The Immortal Life of Henrietta Lacks

Author: 
SKLOOT Rebecca
Original title: 

The Immortal Life of Henrietta Lacks

Polish title: 

Nieśmiertelne życie Henrietty Lacks

1st edition: 
V.2011 (hardcover)
Publisher: 
Wydawnictwo Sonia Draga

Rebecca Skloot is an award-winning science writer whose articles have appeared in "The New York Times Magazine"; "O, The Oprah Magazine"; "Discover", and others. She has worked as a correspondent for NPR's Radiolab and PBS's NOVA scienceNOW, and is a contributing editor at "Popular Science" magazine and guest editor of The Best American Science Writing 2011. She is a former Vice President of the National Book Critics Circle and has taught creative nonfiction and science journalism at the University of Memphis, the University of Pittsburgh, and New York University. Her debut book, The Immortal Life of Henrietta Lacks, took more than ten years to research and write, and became an instant "New York Times" bestseller. She has been featured on numerous television shows, including CBS Sunday Morning and The Colbert Report. Her book has received widespread critical acclaim, with reviews appearing in "The New Yorker", "Washington Post", "Science", "Entertainment Weekly", "People", and many others. It won the Chicago Tribune Heartland Prize and the Wellcome Trust Book Prize, and was named The Best Book of 2010 by Amazon.com. The Immortal Life of Henrietta Lacks is being translated into more than twenty languages, and adapted into a young adult book, and an HBO film produced by Oprah Winfrey and Alan Ball. Skloot lives in Chicago but regularly abandons city life to write in the hills of West Virginia, where she tends to find stray animals and bring them home. She travels extensively to speak about her book.

In 1951, a young woman from Baltimore died of cancer. Her death changed medical science for ever. Her name was Henrietta Lacks, but scientists know her as HeLa. She was a poor Southern tobacco farmer whose cancer cells – taken without her knowledge – became one of the most important tools in medicine.
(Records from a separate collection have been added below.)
(** ** The system calls *)

(** The process layer of a state. *)
Definition procs_of (s : ppst) : pst := lget (Lens := lens_pp_p) s.

(** Process [pr] with the page table [root] runs on this CPU and holds no lock. *)
Record calling (pr : nat) (root : Z) (p : pst) : Prop := {
  ca_wf : intr_wf (k_lk (ps_k p));
  ca_noff : noff (k_lk (ps_k p)) = 0;
  ca_locks : locks (k_lk (ps_k p)) = ∅;
  ca_cproc : cproc (k_lk (ps_k p)) = Some pr;
  ca_len : length (ps_proc p) = NPROC;
  ca_root : p_pagetable (proc_at pr p) = root;
}.

(** The process layer with the lock of the pipe taken. *)
Definition entered (pi : Z) (p : pst) : pst :=
  set_ps_k (set_klk (locked_by (pipe_lock pi) (settle (k_lk (ps_k p)))) (ps_k p)) p.

Lemma calling_entered pi pr root p :
  calling pr root p -> in_pipe pi pr root (settle (k_lk (ps_k p))) (entered pi p).
Proof.
  intros [H1 H2 H3 H4 H5 H6]. split; try done; [by apply settle_wf|..]; by autorewrite with xv6.
Qed.

Lemma wps_pipe_enter {A} pi (f : nat -> M ppst A) Q R pr root s x :
  calling pr root (procs_of s) -> pp_pipe s !! pi = Some x ->
  wps (f pr) Q R (put pi s (entered pi (procs_of s)) x) ->
  wps (p ← ↑ curproc; ↑ acquire (pipe_lock pi);; f p) Q R s.
Proof.
  intros [H1 H2 H3 H4 H5 H6] Hx HQ. apply wps_seq, wp_zoom.
  unfold curproc. mstep. apply wp_myproc; [done|].
  change (cproc (lget (lget s))) with (cproc (k_lk (ps_k (procs_of s)))). rewrite H4. mstep.
  apply wps_seq. apply wp_lock.
  { unfold is_free.
    change (locks (settle (k_lk (ps_k (procs_of s)))) !! pipe_lock pi = None).
    by rewrite settle_locks, H3. }
  unfold put in HQ. rewrite insert_id in HQ by done. by destruct s.
Qed.

Lemma left_calling pr root chan p q p' :
  calling pr root p -> left_pipe chan (settle (k_lk (ps_k p))) q p' -> ps_proc q = ps_proc p ->
  calling pr root p'.
Proof.
  intros [H1 H2 H3 H4 H5 H6] [E1 E2 _ E3] Eq. rewrite Eq in E3.
  assert (Hlen : length (ps_proc p') = length (ps_proc p)).
  { rewrite E3. destruct chan; [apply length_fmap|done]. }
  split; rewrite ?E1, ?Hlen; autorewrite with xv6; try done; [by apply settle_wf|].
  rewrite <- H6. unfold proc_at. rewrite E3. destruct chan as [c|]; [|done].
  rewrite list_lookup_fmap. destruct (ps_proc p !! pr) as [q0|]; [|done]. cbn. unfold wake. by destruct (_ && _).
Qed.

Lemma procs_of_put pi s p x : procs_of (put pi s p x) = p /\ pp_pipe (put pi s p x) = <[pi := x]> (pp_pipe s).
Proof. done. Qed.

Section syscalls.
Context (end_ : Z) (end_pos : 0 < end_) (own : owners) (l : list Z) (roots : gmap Z Z).

(** Process [pr] has gone to sleep on [ch], after wakeup([wk]) if that is given, and
    left the pipe unlocked. *)
Definition asleep_on (pi : Z) (wk : option chanid) (ch : chanid) (pr : nat) (p p' : pst) : Prop :=
  is_free (k_lk (ps_k p')) (pipe_lock pi) /\ k_mem (ps_k p') = k_mem (ps_k p) /\
  exists ie, ps_proc p' =
    alter (fall_asleep ch ie) pr (match wk with Some c => wake c <$> ps_proc p | None => ps_proc p end).

Lemma slept_asleep pi pr root wk ch p p' :
  calling pr root p -> slept wk ch pr (settle (k_lk (ps_k p))) (entered pi p) p' ->
  asleep_on pi wk ch pr p p'.
Proof.
  intros Hc [E1 E2 E3]. split_and!; [|done|done]. rewrite E1. apply locked_by_free; [done|].
  apply settle_free. unfold is_free. by rewrite (ca_locks _ _ _ Hc).
Qed.

(** C11: pipewrite appends to a bounded queue.  From byte 0 of the caller's buffer on,
    it appends bytes [j] of them: all [n], or as many as are accessible to the user,
    and then returns [j] and wakes up the readers; or until the pipe is full, and
    then it fails if there is no reader left or the caller was killed, and otherwise
    goes to sleep with the pipe unlocked after waking up the readers.  It neither
    changes user memory nor anything else of the pipe. *)
Theorem pipewrite_refines pi pr root lim addr n x s :
  calling pr root (procs_of s) -> vm_inv end_ own l roots (ps_k (procs_of s)) ->
  roots !! root = Some lim -> ulimit lim ->
  pp_pipe s !! pi = Some x -> pipe_wf x -> 0 <= addr -> 0 <= n -> addr + n <= 2 ^ 64 ->
  let p := procs_of s in
  let m := k_mem (ps_k p) in
  wps (pipewrite pi addr n)
    (fun r s' => exists j x', written root m addr j x x' /\ 0 <= j <= n /\
       pp_pipe s' = <[pi := x']> (pp_pipe s) /\
       calling pr root (procs_of s') /\ k_mem (ps_k (procs_of s')) = m /\
       (r = j /\ (j = n \/ ~ accessible m root (addr + j)) /\
          ps_proc (procs_of s') = wake (nread_chan pi) <$> ps_proc p \/
        r = -1 /\ j < n /\ pipe_len x' = PIPESIZE /\
          (pi_readopen x = false \/ p_killed (proc_at pr p) <> 0)))
    (fun s' => exists j x', written root m addr j x x' /\ 0 <= j < n /\ pipe_len x' = PIPESIZE /\
       pp_pipe s' = <[pi := x']> (pp_pipe s) /\
       pi_readopen x = true /\ p_killed (proc_at pr p) = 0 /\
       asleep_on pi (Some (nread_chan pi)) (nwrite_chan pi) pr p (procs_of s'))
    s.
Proof.
  intros Hc Hvm Hroot Hul Hx Hwf Ha Hn Hb p m. unfold pipewrite.
  apply (wps_pipe_enter pi (fun pr => pipewrite_loop (Z.to_nat n) pi pr addr 0) _ _ pr root s x Hc Hx).
  apply (wps_pipewrite_loop pi s pr root (settle (k_lk (ps_k p))) end_ end_pos own l roots lim Hroot Hul addr (entered pi p));
    [by apply calling_entered|by apply (vm_inv_ext (ps_k p))|done|done|done|lia|..]; rewrite Z2Nat.id by done; rewrite Z.add_0_r.
  - intros j x' p' Hj W Hend Hl. exists j, x'. destruct (procs_of_put pi s p' x') as [-> ->].
    split_and!; [done|lia|lia|done|by eapply left_calling|apply Hl|].
    left. split_and!; [lia|done|apply Hl].
  - intros j x' p' Hj W Hfull Hend Hl. exists j, x'. destruct (procs_of_put pi s p' x') as [-> ->].
    split_and!; [done|lia|lia|done|by eapply left_calling|apply Hl|].
    right. split_and!; [done|lia|done|done].
  - intros j x' p' Hj W Hfull Ho Hk Hl. exists j, x'. destruct (procs_of_put pi s p' x') as [-> ->].
    split_and!; try done; [lia|lia|]. by eapply slept_asleep.
Qed.

(** C12: piperead takes from the front of the queue.  If the pipe is empty and has a
    writer it goes to sleep with the pipe unlocked, or fails if the caller was
    killed; otherwise it moves bytes [d] from the front of the queue to the caller's
    buffer until all [n] are there or the queue is empty, returns their number and
    wakes up the writers.  If the next address of the buffer is not accessible, one
    more byte has left the queue and is lost.  No other byte of any user's memory
    changes. *)
Theorem piperead_refines pi pr root lim addr n x s :
  calling pr root (procs_of s) -> vm_inv end_ own l roots (ps_k (procs_of s)) ->
  roots !! root = Some lim -> ulimit lim ->
  pp_pipe s !! pi = Some x -> pipe_wf x -> 0 <= addr -> 0 <= n -> addr + n <= 2 ^ 64 ->
  let p := procs_of s in
  let m := k_mem (ps_k p) in
  wps (piperead pi addr n)
    (fun r s' => exists d lost x',
       moved root roots m (k_mem (ps_k (procs_of s'))) addr d lost x x' /\
       pp_pipe s' = <[pi := x']> (pp_pipe s) /\
       calling pr root (procs_of s') /\ vm_inv end_ own l roots (ps_k (procs_of s')) /\
       (r = Z.of_nat (length d) /\ r <= n /\ read_end root m addr n d lost x' /\
          (queue x <> [] \/ pi_writeopen x = false) /\
          ps_proc (procs_of s') = wake (nwrite_chan pi) <$> ps_proc p \/
        r = -1 /\ d = [] /\ lost = [] /\ queue x = [] /\ pi_writeopen x = true /\
          p_killed (proc_at pr p) <> 0))
    (fun s' => queue x = [] /\ pi_writeopen x = true /\ p_killed (proc_at pr p) = 0 /\
       pp_pipe s' = <[pi := x]> (pp_pipe s) /\
       asleep_on pi None (nread_chan pi) pr p (procs_of s'))
    s.
Proof.
  intros Hc Hvm Hroot Hul Hx Hwf Ha Hn Hb p m. unfold piperead.
  apply (wps_pipe_enter pi (fun pr => piperead_wait pi addr n pr) _ _ pr root s x Hc Hx).
  unfold piperead_wait. fold p. set (k0 := settle (k_lk (ps_k p))).
  assert (Hp : in_pipe pi pr root k0 (entered pi p)) by by apply calling_entered.
  assert (Hq : pipe_len x = 0 <-> queue x = []).
  { rewrite <- length_zero_iff_nil, length_queue. pose proof (pipe_len_nonneg x). lia. }
  apply wps_seq, wp_getpi. change (id x) with x. rewrite pipe_empty by done.
  destruct (bool_decide (pipe_len x = 0) && pi_writeopen x) eqn:Eb.
  - apply andb_true_iff in Eb as [He%bool_decide_eq_true%Hq Hw].
    apply wps_seq, wp_getp. change (proc_at pr (entered pi p)) with (proc_at pr p).
    destruct (Z.eqb_spec (p_killed (proc_at pr p)) 0) as [Hk|Hk]; cbn [negb].
    + apply (wps_pipe_sleep pi s pr root k0); [done|]. intros p' Hsl.
      destruct (procs_of_put pi s p' x) as [-> ->]. split_and!; try done. by eapply slept_asleep.
    + apply wps_wp, (wp_pipe_abort pi s pr root k0); [done|]. intros p' Hl.
      exists [], [], x. destruct (procs_of_put pi s p' x) as [-> ->].
      rewrite (lp_mem _ _ _ _ Hl). split_and!; [by apply moved_nil|done|by eapply left_calling| |].
      * apply (vm_inv_ext (ps_k p)); [apply Hl|apply Hl|done].
      * right. by split_and!.
  - assert (Hne : queue x <> [] \/ pi_writeopen x = false).
    { apply andb_false_iff in Eb as [Eb%bool_decide_eq_false|]; [left|by right]. by rewrite <- Hq. }
    apply wps_wp. mstep.
    apply (wp_piperead_copy pi s pr root k0 end_ end_pos own l roots lim Hroot Hul);
      [done|done|by apply (vm_inv_ext (ps_k p))|done|done|rewrite Z2Nat.id by done; lia|].
    rewrite Z2Nat.id, Z.add_0_r by done. intros d lost m' x' Hd Hm Hend Hvm'.
    apply (vm_inv_ext _ (set_kmem m' (ps_k p))) in Hvm'; [|done|done].
    apply (wp_pipe_leave pi s pr root k0); [by apply in_pipe_mem|]. intros p' Hl.
    exists d, lost, x'. destruct (procs_of_put pi s p' x') as [-> ->].
    rewrite (lp_mem _ _ _ _ Hl). split_and!; [done|done| |apply (vm_inv_ext (set_kmem m' (ps_k p))); [apply Hl|apply Hl|done]|].
    { by eapply left_calling. }
    left. split_and!; [done|lia|done|done|apply Hl].
Qed.
End syscalls.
The first ‘immortal’ human tissue grown in culture, HeLa cells were vital for developing the polio vaccine; uncovered secrets of cancer, viruses, and the effects of the atom bomb; helped lead to important advances like in vitro fertilization, cloning, and gene mapping; and have been bought and sold by the billions. Yet Henrietta herself remains virtually unknown, buried in an unmarked grave. Now Rebecca Skloot takes us on an extraordinary journey in search of Henrietta's story, from the ‘coloured’ ward of Johns Hopkins Hospital in the 1950s to East Baltimore today, where her children and grandchildren live, and struggle with the legacy of her cells. Full of warmth and questing intelligence, astonishing in scope and impossible to put down, The Immortal Life of Henrietta Lacks captures the beauty and drama of scientific discovery, as well as its human consequences.